Jezzica Israelsson
PhD student at Department of History
- Email:
- jezzica.israelsson[AT-sign]hist.uu.se
- Telephone:
- +4618-471 7043
- Fax:
- 018-471 1528
- Visiting address:
- Engelska parken, Thunbergsvägen 3 A
- Postal address:
- Box 628
751 26 UPPSALA
Short presentation
My primary research interests lie within the field of social and cultural history, and I am particularly intrigued by what consequences the particular actions and performances of individuals could have on larger developments in society. I write my dissertation within the Gender and Work project (http://gaw.hist.uu.se/). Its working title is “Laborious Claims: Work as Practice and Ideal in Sweden, 1760 - 1880”.
- PhD student since 2017
- Master of Arts, Early Modern History in Northern Europe, Uppsala University, (2016)
- Master thesis: In consideration of my meagre circumstances. The language of poverty as a tool for ordinary people in early modern Sweden
- Bachelor of Arts, Uppsala University (2014)
- Bachelor thesis: Arbete på Stockholms spinnhus. En plats för kontroll och ordning inom ramen för en hushållsmodell
- Work as a lawyer (jurist) at a court and a lawfirm (2009-2014)
- Master of Laws, Uppsala University (2009), including one year in Strasbourg, France
Other academic qualifications
- Participant at the European Association for Urban History 13th International Conference on Urban History, “Reinterpreting Cities”, Helsinki University (2016)

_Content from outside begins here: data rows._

Context {Value : Type} (string_value : string → Value).
Context (cache_ : list string → gmap string string) (dsp_mode_ : bool).
Context (kQueryArgDelimiter : Ascii.ascii).
Context (DeserializeBHttpToProto : string → StatusOr GetValuesRequest)
        (SerializeProtoToBHttp :
           GetValuesResponse (Value := Value) → Z → StatusOr string).

Abbreviation ValidateRequest := (GetValuesHandler.ValidateRequest dsp_mode_).
Abbreviation GetKeys := (GetValuesHandler.GetKeys kQueryArgDelimiter).
Abbreviation ProcessKeys :=
  (GetValuesHandler.ProcessKeys string_value cache_ kQueryArgDelimiter).
Abbreviation GetValues :=
  (GetValuesHandler.GetValues string_value cache_ dsp_mode_
     kQueryArgDelimiter).
Abbreviation BinaryHttpGetValues :=
  (GetValuesHandler.BinaryHttpGetValues string_value cache_ dsp_mode_
     kQueryArgDelimiter DeserializeBHttpToProto SerializeProtoToBHttp).
(* ================================================================== *)
(** ** Failure responses *)

(** C3, as the code has it: whenever the request was answered by a
    response without [ok], [invoke] throws an [Error] carrying the status
    code, whose message is [Failed to remove user from group: <summary>]
    when the body is a JSON object whose [errorSummary] is a non-empty
    string (embedded as it is), and
    [Failed to remove user from group: HTTP <status>] when the body is
    not JSON, is [null], is an object without [errorSummary], or holds a
    falsy one. *)
Theorem script_invoke_failure (w : World) (params : gmap string JsVal)
    (context : Context) (req : Request) (response : Response) :
  In (EvFetch req) (Eff.trace (Script.invoke w params context)) ->
  fetch w req = Normal response ->
  ok response = false ->
  exists message,
    Eff.outcome (Script.invoke w params context) =
      Throw (JObj (ErrorObject "Error")
               [("message", JStr message);
                ("statusCode", JNum (status response))]) /\
    (forall cls props s,
        json response = Normal (JObj cls props) ->
        Js.ownProp "errorSummary" props = Some (JStr s) ->
        s <> "" ->
        message = "Failed to remove user from group: " +:+ s) /\
    (forall e,
        json response = Throw e ->
        message = "Failed to remove user from group: HTTP "
                    +:+ Js.ToString (JNum (status response))) /\
    (json response = Normal JNull ->
     message = "Failed to remove user from group: HTTP "
                 +:+ Js.ToString (JNum (status response))) /\
    (forall props,
        json response = Normal (JObj PlainObject props) ->
        Js.ownProp "errorSummary" props = None ->
        message = "Failed to remove user from group: HTTP "
                    +:+ Js.ToString (JNum (status response))) /\
    (forall cls props summary,
        json response = Normal (JObj cls props) ->
        Js.ownProp "errorSummary" props = Some summary ->
        Js.truthy summary = false ->
        message = "Failed to remove user from group: HTTP "
                    +:+ Js.ToString (JNum (status response))).
Proof.
  intros Hin Hresp Hfailed.
  destruct (script_invoke_answered w params context req response Hin Hresp)
    as [baseUrl [_ Hout]].
  set (userId := param _ "userId") in Hout. set (groupId := param _ "groupId") in Hout.
  destruct (handleResponse_failed w userId groupId baseUrl response Hfailed)
    as [message Hmsg].
  exists message. rewrite Hout. split; [exact Hmsg|].
  repeat split.
  - intros cls props s Hjson Hown Hs.
    rewrite (handleResponse_summary w userId groupId baseUrl response Hfailed
               (JObj cls props) (JStr s) Hjson (getProp_own _ _ _ _ Hown))
      in Hmsg.
    + now inversion Hmsg.
    + cbn. now destruct (String.eqb_spec s "").
    + reflexivity.
  - intros e Hjson.
    rewrite (handleResponse_not_json w userId groupId baseUrl response Hfailed e Hjson)
      in Hmsg.
    now inversion Hmsg.
  - intros Hjson.
    rewrite (handleResponse_unreadable w userId groupId baseUrl response Hfailed
               JNull _ Hjson eq_refl) in Hmsg.
    now inversion Hmsg.
  - intros props Hjson Hown.
    rewrite (handleResponse_falsy w userId groupId baseUrl response Hfailed
               (JObj PlainObject props) JUndefined Hjson
               (getProp_plain_absent _ _ Hown) eq_refl) in Hmsg.
    now inversion Hmsg.
  - intros cls props summary Hjson Hown Hfalsy.
    rewrite (handleResponse_falsy w userId groupId baseUrl response Hfailed
               (JObj cls props) summary Hjson (getProp_own _ _ _ _ Hown) Hfalsy)
      in Hmsg.
    now inversion Hmsg.
Qed.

- Paper presented: For I willingly acknowledge the debt and have never denied to pay it. Widows, wives and single women as creditors and debtors in 18th century Uppsala.
Research project
On an over-arching level, my dissertation project aims to elucidate the importance and meaning of work, both as a practice and an ideal, for people and their claims in eighteenth and nineteenth century Sweden. As such the thesis relates to two large research areas concerned with questions of labour and with questions of popular influence and agency.
More specifically, I use descriptions and portrayals of work activities in writings to a regional administration between about 1760 and 1880 to answer questions about what people or groups of people were said to perform what kind of work, and what the implications of this performance were, for example on the gendered division of labour. In addition, I look at the how work practices and ideals of work, such as industry and the responsibility to provide for yourself and others fed into the specific arguments put forth by the applicants themselves, and what this can tell us about the role of and meaning of work in a society on the threshold of industrialization.